Reviews

Review: A Song at Twilight (Theatre Royal Bath)

Simon Callow and Jane Asher star in this revival of Noël Coward’s play

Simon Callow in A Song at Twilight
Simon Callow in A Song at Twilight
(© Nobby Clark)

Noël Coward, badly done, can seem more than a smidge out of date. It's all those period sets, the long, batting back and forth conversations, the erudite wit (there's not much for the lol generation). But the truth is that when given the best of stagings, Coward's plays cut through the sound and fury around us and get to the heart of what it means to be human. And that's absolutely the case with his play A Song at Twilight, which portrays a famous ageing writer whose hidden past rears its head when an old lover arranges a meeting.

One of Coward's later plays, A Song at Twilight is an amusing, but ultimately haunting focus on Hugo Latymer who has spent his whole life lying about who he really is. Giving too much away would spoil the play's denouement, but let's just say that Carlotta – with whom Hugo had an affair over 20 years ago – arrives at Hugo's hotel room, welcomed by his wife, with revelations about his sexual and emotional past that she threatens to reveal to the world. The majority of the play is the encounter between Carlotta and Hugo – bookended by appearances from Hugo's wife Hilde – and builds and builds from seemingly benign to explosive.

The play is hugely poignant in the way it deals with public and private faces and forbidden relationships and is still relevant and stirring today. But Coward's dialogue – funny, knotty, layered and a little old fashioned – needs some absolutely stonking turns for it to really fly. Unfortunately, it doesn't quite get them here. While Simon Callow as Hugo (a part Coward himself played in his final stage performance in 1966) is perfectly watchable, his portrayal lacks nuance and as a result the final moments of the play, where Hugo's sad reality is on show for all to see, don't have the impact they should. Jane Asher, though a light and endearingly petulant presence, struggles more with Carlotta.
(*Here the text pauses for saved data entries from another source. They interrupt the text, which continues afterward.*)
(** C26: a job of the automation for an invoice that ends well did exactly one of
    three things.  It found its work done by an earlier operation of its key and
    changed nothing.  Or it made a new operation and nothing else, and then either
    found that the rows do not call for the action at the instant it looked (the
    job's second reading of the clock) and only closed its operation, with that
    evidence; or the rows called for it at that instant (to suspend, an ACTIVE
    service billed by an OVERDUE invoice with money due; to lift a suspension, a
    service that is SUSPENDED for this invoice, the invoice PAID with nothing due,
    and no cancellation that holds), the account the panel then reported is in the
    state asked for, and on the rows as they were after that answer (the service
    still in a status the change starts from) it changed that one service's status
    with its evidence, closed its operation with the account, and told the customer
    once: no other service or operation, and no table but those of the services, the
    operations, the events and the log, changes. *)
Theorem automation_job_exact `{Sha256} data action s i run w w'
    (Haction : action_of (job_eventType data) = Ok action)
    (Hpayload : job_payload data w = (Ok (ForInvoice s i run), w))
    (Hrun : process_hosting fetch decipher parse_json data w = (Ok tt, w')) :
  let key := operation_key action (ForInvoice s i run) in
  (∃ op, latest_operation key (db w) = Some op ∧
         op_status op = OperationStatus.SUCCEEDED ∧ db w' = db w) ∨
  (∃ op, worked_on key op true (latest_operation key (db w)) (db w)
           (db w <| panelOperations := <[op_id op := op]> (panelOperations (db w)) |>) ∧
     job_outcome action s i run (op_id op) (clock w (S (ticks w)))
       (db w <| panelOperations := <[op_id op := op]> (panelOperations (db w)) |>) (db w')).
Proof.
  intros key.
  unfold process_hosting in Hrun. apply bind_Ok in Hrun as (a&w1&Hr&Hrun).
  apply lift_Ok in Hr as [Ha ->]. rewrite Haction in Ha. injection Ha as <-.
  apply bind_Ok in Hrun as (p&w1&Hr&Hrun). rewrite Hpayload in Hr. injection Hr as <- <-.
  apply bind_Ok in Hrun as (prepared&w1&Hr&Hrun). rewrite transaction_Ok in Hr.
  destruct prepared as [[op fresh]|]; [|by apply prepare_some in Hr as [? [=]]].
  apply prepare_invoice_exact in Hr as [Hw Hread]; [|done].
  pose proof Hw as [(->&Hop&Hdb)|(->&Hst&Hkey&Hnew&Hdb)].
  - left. exists op. destruct (op_status op) eqn:Hst; simpl in Hrun.
    + apply bind_Ok in Hrun as (?&?&_&Hrun). by apply throw_Ok in Hrun.
    + apply ret_Ok in Hrun as [_ ->]. done.
    + by apply throw_Ok in Hrun.
    + by apply throw_Ok in Hrun.
  - right. rewrite Hst in Hrun. destruct (Hread eq_refl) as [Hc Ht].
    exists op. rewrite <- Hdb, <- Hc, <- Ht. split; [exact Hw|].
    apply attempt_Ok in Hrun; [done| |done].
    rewrite Hdb. simpl. by rewrite lookup_insert_eq.
Qed.
End panel.

(** ** Examples *)
Definition suspension_event (status : OutboxStatus) : OutboxEvent :=
  MkOutboxEvent "e" "SERVICE" "s" "HOSTING_SUSPENSION_REQUESTED" "k"
    (payload_json (ForInvoice "s" "i" "r")) status 1 0 None None (Some 0) None 0 0.
Definition suspension_job : BackgroundJobData :=
  outbox_job_data (suspension_event OutboxStatus.PUBLISHED).
Definition overdue_invoice : Invoice :=
  MkInvoice "i" "INV-1" "k" "c" None InvoiceStatus.OVERDUE "BDT" 1000 0 0 1000 0 0 1000 "n" "e"
    JNull JNull JNull (Some 0) 0 None None 0 0.
Definition overdue_line : InvoiceItem :=
  MkInvoiceItem "l" "i" 1 None (Some "s") "Renewal" "BDT" 1 1000 0 0 1000 (Some 0) (Some 1).
(** A service to be suspended for an overdue invoice. *)
Definition overdue_world (event : OutboxStatus) (operations : list HostingPanelOperation)
    : World :=
  let w := hosting_world (hosted_service ServiceStatus.ACTIVE) in
  w <| db := db w <| invoices := {["i" := overdue_invoice]} |>
                  <| invoiceItems := {["l" := overdue_line]} |>
                  <| outboxEvents := {["e" := suspension_event event]} |>
                  <| panelOperations :=
                       list_to_map ((λ o, (op_id o, o)) <$> operations) |> |>.
(** An attempt that was cut off. *)
Definition cut_off (attempt : Z) : HostingPanelOperation :=
  @first_operation plain_sha SUSPEND (ForInvoice "s" "i" "r") "automation:suspend:s:i"
    (hosted_service ServiceStatus.ACTIVE) hosting_server None "op" 0
  <| op_attemptNumber := attempt |>.
(** A panel that does what it is asked, and one whose answers break off. *)
Definition good_panel (request : WhmRequest) : Io (option WhmResponse) :=
  mret (Some (MkWhmResponse 200 (Some (wh_operation request)))).
Definition broken_panel (request : WhmRequest) : Io (option WhmResponse) :=
  mret (Some (MkWhmResponse 200 None)).
Definition known_token (_ _ _ _ : string) : option string := Some "token".
Definition panel_json (_ : string) : option json :=
  Some (JObj [("metadata", JObj [("result", JNum 1)]);
              ("data", JObj [("acct", JArr [JObj [("user", JStr "ada");
                 ("domain", JStr "a.test"); ("suspended", JNum 1)]])])]).

Lemma unknown_result_never_retried_witness :
  let w := overdue_world OutboxStatus.PUBLISHED [cut_off 1] in
  ∃ r w', (∀ fetch decipher parse_json,
    @process_hosting all_formats plain_sha fetch decipher parse_json suspension_job w = (r, w')) ∧
    ∃ e, r = Err e.
Proof.
  intros w.
  destruct (@unknown_result_never_retried all_formats plain_sha suspension_job SUSPEND
    (ForInvoice "s" "i" "r") (cut_off 1) w) as (r&w'&Hr&_&He);
    [vm_compute; reflexivity..|].
  exists r, w'. split; [exact Hr|]. apply He; [vm_compute; discriminate|reflexivity].
Defined.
She does Carlotta's coquettishness well, and with a twinkle in her eye, but she's just not strong enough a performer to really make Coward's lines run deep.

Jessica Turner as the German Hilde, on the other hand, is brilliant. Both upright and uptight, you can sense how she has buried her life's sadnesses and losses in order to get by. Though we don't see it at the beginning, she is Hugo's saviour – both throughout his life and on the night the play is set – and by the end, she convinces that love is not simple.

Stephen Unwin's production keeps the pace up and allows the script breathing space. Simon Higlett's hotel room designs – with a wide window at the back of a Swiss lake vista – evokes the period and claustrophobic hotel room setting beautifully. You can almost taste the crisp vodka and caviar. It's just a pity that the revival doesn't offer the play the chance it should to really shine.